I put a lot of my own musings into my one-act play, To Kill a King, which suggested that old Hamlet was far from the saint his son seemed to think him to be, and that his blissful marriage was mostly a triumph of public relations over reality. In my play, King Hamlet is first of all a soldier; Claudius is a diplomat. My play also suggests that Claudius, not his brother, is Hamlet's actual father. This is hardly a new suggestion, by the way. I merely suggest that Claudius and Gertrude got drunk one night and Hamlet was the result of a one-time slip. Others have suggested that the Ghost was right when he used the word "adulterous," and that his wife had been carrying on with his brother for a very long time. If that were the case, then it would be entirely possible that Claudius killed his own brother, but it was Hamlet who killed Hamlet's father.
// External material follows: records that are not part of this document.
(** A grant covers its own path and, when it propagates, everything below it. *)
Inductive covers (grant_path : str) (propagate : bool) : str → Prop :=
  | cv_same : covers grant_path propagate grant_path
  | cv_root target : propagate = true → grant_path = lit "/" → covers grant_path propagate target
  | cv_below rest : propagate = true → covers grant_path propagate (grant_path ++ ch "/" :: rest).

Lemma role_may_spec (role : Role) (p : Permission) : p ∈ role_permissions role ↔ role_may role p.
Proof.
  rewrite list_elem_of_In. unfold role_may, reading.
  destruct role, p; simpl; (split; [intros H|intros H]); try tauto; try naive_solver;
    repeat destruct H as [H|H]; try discriminate H; try done.
Qed.

Lemma covers_spec (g t : str) (propagate : bool) :
  path_covers g t propagate = true ↔ covers g propagate t.
Proof.
  unfold path_covers. destruct (str_eqb g t) eqn:E; bool_prop.
  { subst. split; [by constructor|done]. }
  destruct propagate; simpl; [|split; [done|by inversion 1]].
  destruct (str_eqb g "/") eqn:Er; bool_prop.
  { split; [intros _; by apply cv_root|done]. }
  rewrite starts_with_spec. split.
  - intros [r ->]. rewrite <- app_assoc. by apply cv_below.
  - inversion 1; subst; try done. eexists. by rewrite <- app_assoc.
Qed.

(** C9: a session caller passes the permission check at a path exactly when one
    of its own roles has the permission or an ACL entry that covers the path
    carries a role that has it: the entry's own path, or, for an entry that
    propagates, a path below it at a component boundary.  Who may do what is
    [role_may].  An account with neither is always refused (the fallback to a
    flat permission set widens nothing), and a refusal is a 403. *)
Theorem authorization_correct (current : CurrentUser) (entries : list AclEntry)
    (token rp path : str) (p : Permission) :
  let a := mkAuth (session_caller current entries) token rp in
  (require_at a p path = Ok tt ↔
    (∃ r, r ∈ u_roles (c_user current) ∧ role_may r p) ∨
    (∃ e, e ∈ entries ∧ covers (e_path e) (e_propagate e) path ∧ role_may (e_role e) p)) ∧
  (∀ e, require_at a p path = Err e → status e = 403%N).
Proof.
  split.
  - rewrite session_require_ok. setoid_rewrite role_may_spec. setoid_rewrite covers_spec. done.
  - unfold require_at. intros e. by case_match; intros [= <-].
Qed.

Lemma role_order (p : Permission) :
  (p ∈ role_permissions Viewer → p ∈ role_permissions Operator) ∧
  (p ∈ role_permissions Operator → p ∈ role_permissions Admin) ∧ p ∈ role_permissions Admin.
Proof.
  assert (∀ l l' : list Permission, forallb (λ p, bool_decide (p ∈ l')) l = true →
    p ∈ l → p ∈ l') as H.
  { intros l l' Hf Hp. apply forallb_Forall in Hf.
    apply (proj1 (Forall_forall _ _) Hf) in Hp. by apply bool_decide_eq_true in Hp. }
  split_and!; [by apply H|by apply H|].
  apply list_elem_of_In. destruct p; simpl; tauto.
Qed.

(** *** Normal paths *)

Definition good_segment (s : str) : Prop :=
  s ≠ [] ∧ s ≠ lit "." ∧ s ≠ lit ".." ∧ (ch "/" ∉ s)
  ∧ Forall (λ c, is_control c || is_whitespace c = false) s.

Definition render (segs : list str) : str :=
  match segs with [] => lit "/" | _ => flat_map (λ s, ch "/" :: s) segs end.

Lemma split_rendered (segs : list str) :
  Forall (λ s, ch "/" ∉ s) segs →
  split (ch "/") (flat_map (λ s, ch "/" :: s) segs) = [] :: segs.
Proof.
  induction 1 as [|s segs Hs _ IH]; [done|].
  cbn [flat_map app]. cbn [split]. rewrite N.eqb_refl. f_equal.
  destruct segs as [|s' segs]; [by rewrite app_nil_r, split_nosep|].
  cbn [flat_map app] in IH |- *. rewrite split_sep, split_nosep by done.
  cbn [split] in IH. rewrite N.eqb_refl in IH. by injection IH as ->.
Qed.

Lemma good_segments_plain (segs : list str) :
  Forall good_segment segs → Forall (λ s, ch "/" ∉ s) segs.
Proof. intros H. eapply Forall_impl; [exact H|]. by intros s (_ & _ & _ & ? & _). Qed.

Lemma bad_segment_ok (s : str) (x : unit) :
  ch "/" ∉ s → bad_segment s = Ok x ↔ good_segment s.
Proof.
  intros Hs. destruct x. unfold bad_segment, good_segment.
  rewrite !if_err_ok, existsb_false, orb_false_iff, !str_eqb_neq, is_empty_false.
  naive_solver.
Qed.

Lemma render_join (segs : list str) :
  segs ≠ [] → join "/" ([] :: segs) = flat_map (λ s, ch "/" :: s) segs.
Proof.
  intros _. destruct segs as [|s segs]; [done|]. revert s.
  induction segs as [|t segs IH]; intros s; [by simpl; rewrite app_nil_r|].
  specialize (IH t). cbn [join flat_map app] in IH |- *. simpl in IH |- *.
  change (lit "/") with [ch "/"] in *. simpl in IH |- *. by injection IH as ->.
Qed.

Lemma render_inj (a b : list str) :
  Forall good_segment a → Forall good_segment b → render a = render b → a = b.
Proof.
  intros Ha Hb H. apply (f_equal (split (ch "/"))) in H.
  assert (∀ l, Forall good_segment l →
    split (ch "/") (render l) = [] :: match l with [] => [[]] | _ => l end) as Hs.
  { intros [|s l] Hl; [done|]. by apply split_rendered, good_segments_plain. }
  rewrite !Hs in H by done. injection H as H.
  destruct a as [|x a], b as [|y b]; try done.
  - injection H as Hx Hb'. subst. apply Forall_cons in Hb as [[? _] _]. done.
  - injection H as Hx Ha'. subst. apply Forall_cons in Ha as [[? _] _]. done.
Qed.

Lemma starts_with_app (p r : str) : starts_with p (p ++ r) = true.
Proof. apply starts_with_spec. by eexists. Qed.

(** On normal paths a propagating grant covers exactly the subtree below it. *)
Lemma path_covers_segments (a b : list str) :
  Forall good_segment a → Forall good_segment b →
  path_covers (render a) (render b) true = true ↔ a `prefix_of` b.
Proof.
  intros Ha Hb. unfold path_covers. destruct (str_eqb (render a) (render b)) eqn:E.
  { bool_prop. apply render_inj in E as ->; done. }
  simpl. destruct a as [|x a].
  { split; [intros _; apply prefix_nil|done]. }
  assert (str_eqb (render (x :: a)) "/" = false) as ->.
  { apply str_eqb_neq. change (lit "/") with (render []). intros ?%render_inj; done. }
  bool_prop. split.
  - intros [r Hr]%starts_with_spec. apply (f_equal (split (ch "/"))) in Hr.
    change (lit "/") with [ch "/"] in Hr. rewrite <- app_assoc in Hr. cbn [app] in Hr.
    rewrite split_sep in Hr. change (render (x :: a)) with (flat_map (λ s, ch "/" :: s) (x :: a)) in Hr.
    rewrite (split_rendered (x :: a)) in Hr by (by apply good_segments_plain).
    destruct (split_cons (ch "/") r) as (p & ps & Hp). rewrite Hp in Hr.
    destruct b as [|y b].
    + injection Hr as _ Hr. by destruct a.
    + change (render (y :: b)) with (flat_map (λ s, ch "/" :: s) (y :: b)) in Hr.
      rewrite (split_rendered (y :: b)) in Hr by (by apply good_segments_plain).
      injection Hr as -> ->. by exists (p :: ps).
  - intros [[|c cs] ->].
    { by rewrite app_nil_r in E. }
    set (f := λ s : str, ch "/" :: s).
    change (render (x :: a)) with (flat_map f (x :: a)).
    change (render ((x :: a) ++ c :: cs)) with (flat_map f ((x :: a) ++ c :: cs)).
    rewrite flat_map_app.
    change (flat_map f (c :: cs)) with ([ch "/"] ++ c ++ flat_map f cs).
    change (lit "/") with [ch "/"]. rewrite app_assoc. apply starts_with_app.
Qed.

Lemma normalize_path_render (path r : str) :
  normalize_path path = Ok r → ∃ segs, Forall good_segment segs ∧ r = render segs.
Proof.
  unfold normalize_path. cbv zeta. destruct (is_empty (trim path)) eqn:He; [done|].
  set (w := if starts_with "/" (trim path) then trim path else "/" ++ trim path).
  assert (∃ w', w = ch "/" :: w') as [w' Hw].
  { unfold w. destruct (starts_with "/" (trim path)) eqn:E; [|by eexists].
    apply starts_with_spec in E as [q ->]. by exists q. }
  clearbody w. subst w.
  set (n := if (1 <? len (ch "/" :: w'))%N then _ else _).
  assert (n = [] ∨ ∃ n', n = ch "/" :: n') as Hn.
  { unfold n. case_match; [|by right; eexists]. unfold trim_end_matches.
    destruct (trim_end_by_prefix (N.eqb (ch "/")) (ch "/" :: w')) as [u Hu].
    destruct (trim_end_by _ _) as [|c t]; [by left|]. right. injection Hu as <- _. by eexists. }
  clearbody n. destruct Hn as [->|[n' ->]]; [done|]. cbn [is_empty].
  destruct (str_eqb (ch "/" :: n') "/") eqn:Es.
  { intros [= <-]. exists []. split; [done|]. by bool_prop. }
  cbn [split]. rewrite N.eqb_refl. cbn [drop]. intros H. inv_ok.
  exists (split (ch "/") n'). split.
  - apply Forall_forall. intros s Hs.
    match goal with H : Forall _ _ |- _ => apply (proj1 (Forall_forall _ _) H) in Hs as Hb end.
    eapply bad_segment_ok; [|done].
    by apply (proj1 (Forall_forall _ _) (split_no_sep (ch "/") n')).
  - destruct (split_cons (ch "/") n') as (p & ps & Hp). unfold render. rewrite Hp.
    rewrite <- render_join, <- Hp by done. change (lit "/") with [ch "/"].
    cbn [join]. rewrite Hp. rewrite <- Hp at 1. by rewrite join_split.
Qed.

Lemma render_snoc (segs : list str) :
  segs ≠ [] → Forall good_segment segs →
  ∃ s c, render segs = s ++ [c] ∧ c ≠ ch "/".
Proof.
  intros Hne Hf. destruct segs as [|x segs _] using rev_ind; [done|].
  apply Forall_app in Hf as [_ [(Hx & _ & _ & Hs & _) _]%Forall_cons].
  destruct x as [|c x _] using rev_ind; [done|].
  assert (render (segs ++ [x ++ [c]]) = flat_map (λ s, ch "/" :: s) (segs ++ [x ++ [c]])) as ->.
  { by destruct segs. }
  rewrite flat_map_app. cbn [flat_map]. rewrite app_nil_r.
  exists (flat_map (λ s, ch "/" :: s) segs ++ ch "/" :: x), c. split.
  - by rewrite <- app_assoc.
  - intros ->. apply Hs. set_solver.
Qed.

Lemma render_plain (segs : list str) :
  Forall good_segment segs → Forall (λ c, is_control c || is_whitespace c = false) (render segs).
Proof.
  intros H. destruct segs as [|s segs]; [by repeat constructor|]. unfold render.
  revert H. generalize (s :: segs). clear s segs. intros segs.
  induction 1 as [|s segs (_ & _ & _ & _ & Hs) _ IH]; [constructor|].
  cbn [flat_map]. constructor; [done|]. by apply Forall_app.
Qed.

Lemma normalize_render (segs : list str) :
  Forall good_segment segs → normalize_path (render segs) = Ok (render segs).
Proof.
  intros Hf. destruct segs as [|x segs]; [done|].
  pose proof (render_plain _ Hf) as Hp.
  destruct (render_snoc (x :: segs)) as (s & c & Hs & Hc); [done|done|].
  unfold normalize_path. cbv zeta.
  rewrite trim_none by (eapply Forall_impl; [exact Hp|]; by intros ? [_ ?]%orb_false_iff).
  assert (∃ w, render (x :: segs) = ch "/" :: w) as [w Hw] by (by eexists).
  assert (starts_with "/" (render (x :: segs)) = true) as -> by (rewrite Hw; by apply starts_with_char).
  assert (is_empty (render (x :: segs)) = false) as He by (by rewrite Hw). rewrite He.
  assert (trim_end_matches (ch "/") (render (x :: segs)) = render (x :: segs)) as ->.
  { rewrite Hs. apply trim_end_by_last. by apply N.eqb_neq. }
  assert ((if (1 <? len (render (x :: segs)))%N then render (x :: segs) else render (x :: segs))
    = render (x :: segs)) as -> by (by case_match).
  rewrite He. assert (str_eqb (render (x :: segs)) "/" = false) as ->.
  { apply str_eqb_neq. change (lit "/") with (render []). intros ?%render_inj; done. }
  change (render (x :: segs)) with (flat_map (λ s, ch "/" :: s) (x :: segs)).
  rewrite split_rendered by (by apply good_segments_plain). cbn [drop].
  assert (for_each bad_segment (x :: segs) = Ok tt) as ->; [|done].
  apply for_each_ok. eapply Forall_impl; [exact Hf|]. intros y Hy.
  apply bad_segment_ok; [apply Hy|done].
Qed.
Claudius, after all, would no doubt still feel remorse and guilt over his brother's death even if he had a perfectly valid reason for killing him. I give him one, with a soliloquy that provides a counterpart to his "confession" in Hamlet. It allows him to speculate on his future, portraying his decision to murder his brother as something he finds morally repugnant, but preferable to allowing his brother to kill Gertrude, as he's already tried to do once. In effect, he chooses to damn himself rather than allow any harm to come to a woman he's loved for years.
One place where my own portrayal resembled Stewart's was at the end, with Claudius seemingly drinking the poisoned wine of his own accord, rather than having it forced on him, as it usually is. I chose to do it this way for two reasons. First, I had reached an age where this was absolutely preferable to anything more strenuous, such as being bent backwards over a table. Second, hearkening back to Claudius' statement to Laertes of how important his wife was to him, it seemed entirely reasonable that, with Gertrude dead, Claudius would decide he had no reason to live anyway and drinking the poison could be seen as a way of defying Hamlet by taking away his revenge.
Now, I've seriously thought of trying to produce a senior citizen version of Hamlet, which would allow me to play the title role. Claudius and Gertrude would likely be in their eighties, Ophelia a lovely young thing in her early sixties, Polonius another octogenarian (as he's often played now, though considering his children's age he probably shouldn't be much over forty), and so forth. Possibly this would be a "concert" version, an unstaged, or minimally staged reading, rather than a fully produced play, if only because most of the actors might well be too old to do a staged version.
Shakespeare wasn't always kind to his characters. His treatment of Macbeth, for example, didn't merely "verge" on the libelous, it actually was. The real Macbeth didn't murder Duncan, didn't murder Banquo (who may never have existed), and was generally regarded as a good king during his seventeen-year reign. Richard III wasn't a hunchback and, if the young princes were actually illegitimate, wasn't even a usurper (Henry Tudor actually had stronger motives for getting rid of them, but Shakespeare could hardly blame the queen's grandfather, could he?). He was also a young man when he died, despite often being played by actors ten to twenty years older than the real king.